WHAT YOU NEED TO DO
Give back the data in full. Leave nothing out.
[[ AVAILABLE DATA open ]]
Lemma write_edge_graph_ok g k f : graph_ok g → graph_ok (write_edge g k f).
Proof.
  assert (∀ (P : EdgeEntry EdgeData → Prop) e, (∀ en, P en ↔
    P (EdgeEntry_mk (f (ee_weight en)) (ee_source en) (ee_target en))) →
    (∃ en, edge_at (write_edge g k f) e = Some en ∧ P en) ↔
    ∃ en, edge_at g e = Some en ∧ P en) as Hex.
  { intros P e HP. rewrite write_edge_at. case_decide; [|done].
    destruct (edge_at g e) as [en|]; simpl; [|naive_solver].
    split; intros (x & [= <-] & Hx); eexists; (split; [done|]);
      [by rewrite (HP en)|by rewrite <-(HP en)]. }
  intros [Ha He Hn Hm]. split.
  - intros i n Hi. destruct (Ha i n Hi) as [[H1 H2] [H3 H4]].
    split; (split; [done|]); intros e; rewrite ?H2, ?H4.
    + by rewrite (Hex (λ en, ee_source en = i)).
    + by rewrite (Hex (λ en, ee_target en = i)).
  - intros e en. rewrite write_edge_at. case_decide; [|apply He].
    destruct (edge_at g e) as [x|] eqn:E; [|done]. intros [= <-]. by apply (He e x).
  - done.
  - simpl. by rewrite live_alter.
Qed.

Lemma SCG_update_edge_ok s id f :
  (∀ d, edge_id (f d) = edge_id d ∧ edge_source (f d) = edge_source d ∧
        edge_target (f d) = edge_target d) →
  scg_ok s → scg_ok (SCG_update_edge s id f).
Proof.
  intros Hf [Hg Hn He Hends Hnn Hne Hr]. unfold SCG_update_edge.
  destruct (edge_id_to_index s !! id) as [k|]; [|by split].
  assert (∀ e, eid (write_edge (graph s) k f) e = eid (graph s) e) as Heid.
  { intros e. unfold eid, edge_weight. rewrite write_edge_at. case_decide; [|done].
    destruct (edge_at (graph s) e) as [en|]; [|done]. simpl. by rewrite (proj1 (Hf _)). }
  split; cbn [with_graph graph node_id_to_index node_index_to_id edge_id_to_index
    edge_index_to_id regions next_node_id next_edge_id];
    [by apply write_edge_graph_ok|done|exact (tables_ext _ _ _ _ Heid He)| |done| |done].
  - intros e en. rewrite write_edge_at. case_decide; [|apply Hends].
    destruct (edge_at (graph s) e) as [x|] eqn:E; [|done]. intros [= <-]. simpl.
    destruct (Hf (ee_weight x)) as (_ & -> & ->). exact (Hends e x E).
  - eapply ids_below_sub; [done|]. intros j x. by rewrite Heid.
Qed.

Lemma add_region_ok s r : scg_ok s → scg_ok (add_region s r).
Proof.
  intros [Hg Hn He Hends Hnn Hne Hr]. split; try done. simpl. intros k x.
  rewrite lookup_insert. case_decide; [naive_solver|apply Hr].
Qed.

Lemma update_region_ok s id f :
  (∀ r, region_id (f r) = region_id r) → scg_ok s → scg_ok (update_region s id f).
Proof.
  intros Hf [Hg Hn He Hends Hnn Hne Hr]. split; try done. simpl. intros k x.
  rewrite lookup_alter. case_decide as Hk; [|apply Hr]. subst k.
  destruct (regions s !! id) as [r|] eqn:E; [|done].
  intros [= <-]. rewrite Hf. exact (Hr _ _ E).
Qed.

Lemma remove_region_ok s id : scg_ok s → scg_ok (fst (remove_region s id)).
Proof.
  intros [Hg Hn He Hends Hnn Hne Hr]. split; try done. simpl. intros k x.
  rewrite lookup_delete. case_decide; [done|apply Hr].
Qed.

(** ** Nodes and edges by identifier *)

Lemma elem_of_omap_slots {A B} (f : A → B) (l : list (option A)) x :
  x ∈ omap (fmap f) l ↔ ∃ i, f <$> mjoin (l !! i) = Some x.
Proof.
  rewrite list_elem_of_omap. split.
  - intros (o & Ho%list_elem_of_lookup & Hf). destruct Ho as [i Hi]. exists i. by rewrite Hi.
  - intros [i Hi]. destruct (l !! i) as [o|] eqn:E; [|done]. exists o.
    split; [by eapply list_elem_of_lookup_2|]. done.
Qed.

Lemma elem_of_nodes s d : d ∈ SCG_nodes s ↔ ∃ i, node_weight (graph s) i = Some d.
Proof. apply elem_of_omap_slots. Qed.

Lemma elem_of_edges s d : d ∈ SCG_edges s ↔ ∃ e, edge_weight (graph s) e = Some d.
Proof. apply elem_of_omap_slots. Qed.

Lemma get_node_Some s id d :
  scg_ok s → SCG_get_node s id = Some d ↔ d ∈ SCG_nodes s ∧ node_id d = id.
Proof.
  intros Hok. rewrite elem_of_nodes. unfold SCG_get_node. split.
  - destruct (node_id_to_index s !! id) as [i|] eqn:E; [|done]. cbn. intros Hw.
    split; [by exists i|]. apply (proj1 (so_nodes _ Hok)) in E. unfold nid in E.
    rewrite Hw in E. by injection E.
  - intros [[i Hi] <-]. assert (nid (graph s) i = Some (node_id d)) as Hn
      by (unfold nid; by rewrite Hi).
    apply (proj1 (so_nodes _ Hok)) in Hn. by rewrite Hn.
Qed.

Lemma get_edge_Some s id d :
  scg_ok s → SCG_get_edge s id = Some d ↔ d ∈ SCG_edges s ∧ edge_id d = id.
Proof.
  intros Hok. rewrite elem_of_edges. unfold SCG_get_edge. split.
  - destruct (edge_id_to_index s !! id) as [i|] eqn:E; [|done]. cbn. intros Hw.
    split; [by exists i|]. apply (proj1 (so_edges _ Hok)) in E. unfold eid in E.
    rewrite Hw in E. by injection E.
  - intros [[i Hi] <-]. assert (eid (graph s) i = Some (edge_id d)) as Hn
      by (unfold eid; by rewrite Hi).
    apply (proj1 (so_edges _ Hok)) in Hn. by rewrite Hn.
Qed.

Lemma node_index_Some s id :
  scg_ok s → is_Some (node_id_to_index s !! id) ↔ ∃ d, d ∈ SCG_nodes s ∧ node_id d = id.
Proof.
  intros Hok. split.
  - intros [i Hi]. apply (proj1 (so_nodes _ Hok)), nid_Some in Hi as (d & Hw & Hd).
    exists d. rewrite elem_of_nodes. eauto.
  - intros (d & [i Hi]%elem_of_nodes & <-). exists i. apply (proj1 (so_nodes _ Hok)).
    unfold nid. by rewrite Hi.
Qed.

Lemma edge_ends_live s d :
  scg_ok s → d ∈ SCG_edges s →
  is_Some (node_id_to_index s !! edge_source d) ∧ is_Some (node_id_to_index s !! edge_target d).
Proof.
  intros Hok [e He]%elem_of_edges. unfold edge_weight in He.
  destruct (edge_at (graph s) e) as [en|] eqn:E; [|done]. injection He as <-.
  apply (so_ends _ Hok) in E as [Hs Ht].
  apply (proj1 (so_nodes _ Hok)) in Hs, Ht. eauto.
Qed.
[[ AVAILABLE DATA closed ]]
FINISHED TASK
Lemma write_edge_graph_ok g k f : graph_ok g → graph_ok (write_edge g k f).
Proof.
  assert (∀ (P : EdgeEntry EdgeData → Prop) e, (∀ en, P en ↔
    P (EdgeEntry_mk (f (ee_weight en)) (ee_source en) (ee_target en))) →
    (∃ en, edge_at (write_edge g k f) e = Some en ∧ P en) ↔
    ∃ en, edge_at g e = Some en ∧ P en) as Hex.
  { intros P e HP. rewrite write_edge_at. case_decide; [|done].
    destruct (edge_at g e) as [en|]; simpl; [|naive_solver].
    split; intros (x & [= <-] & Hx); eexists; (split; [done|]);
      [by rewrite (HP en)|by rewrite <-(HP en)]. }
  intros [Ha He Hn Hm]. split.
  - intros i n Hi. destruct (Ha i n Hi) as [[H1 H2] [H3 H4]].
    split; (split; [done|]); intros e; rewrite ?H2, ?H4.
    + by rewrite (Hex (λ en, ee_source en = i)).
    + by rewrite (Hex (λ en, ee_target en = i)).
  - intros e en. rewrite write_edge_at. case_decide; [|apply He].
    destruct (edge_at g e) as [x|] eqn:E; [|done]. intros [= <-]. by apply (He e x).
  - done.
  - simpl. by rewrite live_alter.
Qed.

Lemma SCG_update_edge_ok s id f :
  (∀ d, edge_id (f d) = edge_id d ∧ edge_source (f d) = edge_source d ∧
        edge_target (f d) = edge_target d) →
  scg_ok s → scg_ok (SCG_update_edge s id f).
Proof.
  intros Hf [Hg Hn He Hends Hnn Hne Hr]. unfold SCG_update_edge.
  destruct (edge_id_to_index s !! id) as [k|]; [|by split].
  assert (∀ e, eid (write_edge (graph s) k f) e = eid (graph s) e) as Heid.
  { intros e. unfold eid, edge_weight. rewrite write_edge_at. case_decide; [|done].
    destruct (edge_at (graph s) e) as [en|]; [|done]. simpl. by rewrite (proj1 (Hf _)). }
  split; cbn [with_graph graph node_id_to_index node_index_to_id edge_id_to_index
    edge_index_to_id regions next_node_id next_edge_id];
    [by apply write_edge_graph_ok|done|exact (tables_ext _ _ _ _ Heid He)| |done| |done].
  - intros e en. rewrite write_edge_at. case_decide; [|apply Hends].
    destruct (edge_at (graph s) e) as [x|] eqn:E; [|done]. intros [= <-]. simpl.
    destruct (Hf (ee_weight x)) as (_ & -> & ->). exact (Hends e x E).
  - eapply ids_below_sub; [done|]. intros j x. by rewrite Heid.
Qed.

Lemma add_region_ok s r : scg_ok s → scg_ok (add_region s r).
Proof.
  intros [Hg Hn He Hends Hnn Hne Hr]. split; try done. simpl. intros k x.
  rewrite lookup_insert. case_decide; [naive_solver|apply Hr].
Qed.

Lemma update_region_ok s id f :
  (∀ r, region_id (f r) = region_id r) → scg_ok s → scg_ok (update_region s id f).
Proof.
  intros Hf [Hg Hn He Hends Hnn Hne Hr]. split; try done. simpl. intros k x.
  rewrite lookup_alter. case_decide as Hk; [|apply Hr]. subst k.
  destruct (regions s !! id) as [r|] eqn:E; [|done].
  intros [= <-]. rewrite Hf. exact (Hr _ _ E).
Qed.

Lemma remove_region_ok s id : scg_ok s → scg_ok (fst (remove_region s id)).
Proof.
  intros [Hg Hn He Hends Hnn Hne Hr]. split; try done. simpl. intros k x.
  rewrite lookup_delete. case_decide; [done|apply Hr].
Qed.

(** ** Nodes and edges by identifier *)

Lemma elem_of_omap_slots {A B} (f : A → B) (l : list (option A)) x :
  x ∈ omap (fmap f) l ↔ ∃ i, f <$> mjoin (l !! i) = Some x.
Proof.
  rewrite list_elem_of_omap. split.
  - intros (o & Ho%list_elem_of_lookup & Hf). destruct Ho as [i Hi]. exists i. by rewrite Hi.
  - intros [i Hi]. destruct (l !! i) as [o|] eqn:E; [|done]. exists o.
    split; [by eapply list_elem_of_lookup_2|]. done.
Qed.

Lemma elem_of_nodes s d : d ∈ SCG_nodes s ↔ ∃ i, node_weight (graph s) i = Some d.
Proof. apply elem_of_omap_slots. Qed.

Lemma elem_of_edges s d : d ∈ SCG_edges s ↔ ∃ e, edge_weight (graph s) e = Some d.
Proof. apply elem_of_omap_slots. Qed.

Lemma get_node_Some s id d :
  scg_ok s → SCG_get_node s id = Some d ↔ d ∈ SCG_nodes s ∧ node_id d = id.
Proof.
  intros Hok. rewrite elem_of_nodes. unfold SCG_get_node. split.
  - destruct (node_id_to_index s !! id) as [i|] eqn:E; [|done]. cbn. intros Hw.
    split; [by exists i|]. apply (proj1 (so_nodes _ Hok)) in E. unfold nid in E.
    rewrite Hw in E. by injection E.
  - intros [[i Hi] <-]. assert (nid (graph s) i = Some (node_id d)) as Hn
      by (unfold nid; by rewrite Hi).
    apply (proj1 (so_nodes _ Hok)) in Hn. by rewrite Hn.
Qed.

Lemma get_edge_Some s id d :
  scg_ok s → SCG_get_edge s id = Some d ↔ d ∈ SCG_edges s ∧ edge_id d = id.
Proof.
  intros Hok. rewrite elem_of_edges. unfold SCG_get_edge. split.
  - destruct (edge_id_to_index s !! id) as [i|] eqn:E; [|done]. cbn. intros Hw.
    split; [by exists i|]. apply (proj1 (so_edges _ Hok)) in E. unfold eid in E.
    rewrite Hw in E. by injection E.
  - intros [[i Hi] <-]. assert (eid (graph s) i = Some (edge_id d)) as Hn
      by (unfold eid; by rewrite Hi).
    apply (proj1 (so_edges _ Hok)) in Hn. by rewrite Hn.
Qed.

Lemma node_index_Some s id :
  scg_ok s → is_Some (node_id_to_index s !! id) ↔ ∃ d, d ∈ SCG_nodes s ∧ node_id d = id.
Proof.
  intros Hok. split.
  - intros [i Hi]. apply (proj1 (so_nodes _ Hok)), nid_Some in Hi as (d & Hw & Hd).
    exists d. rewrite elem_of_nodes. eauto.
  - intros (d & [i Hi]%elem_of_nodes & <-). exists i. apply (proj1 (so_nodes _ Hok)).
    unfold nid. by rewrite Hi.
Qed.

Lemma edge_ends_live s d :
  scg_ok s → d ∈ SCG_edges s →
  is_Some (node_id_to_index s !! edge_source d) ∧ is_Some (node_id_to_index s !! edge_target d).
Proof.
  intros Hok [e He]%elem_of_edges. unfold edge_weight in He.
  destruct (edge_at (graph s) e) as [en|] eqn:E; [|done]. injection He as <-.
  apply (so_ends _ Hok) in E as [Hs Ht].
  apply (proj1 (so_nodes _ Hok)) in Hs, Ht. eauto.
Qed.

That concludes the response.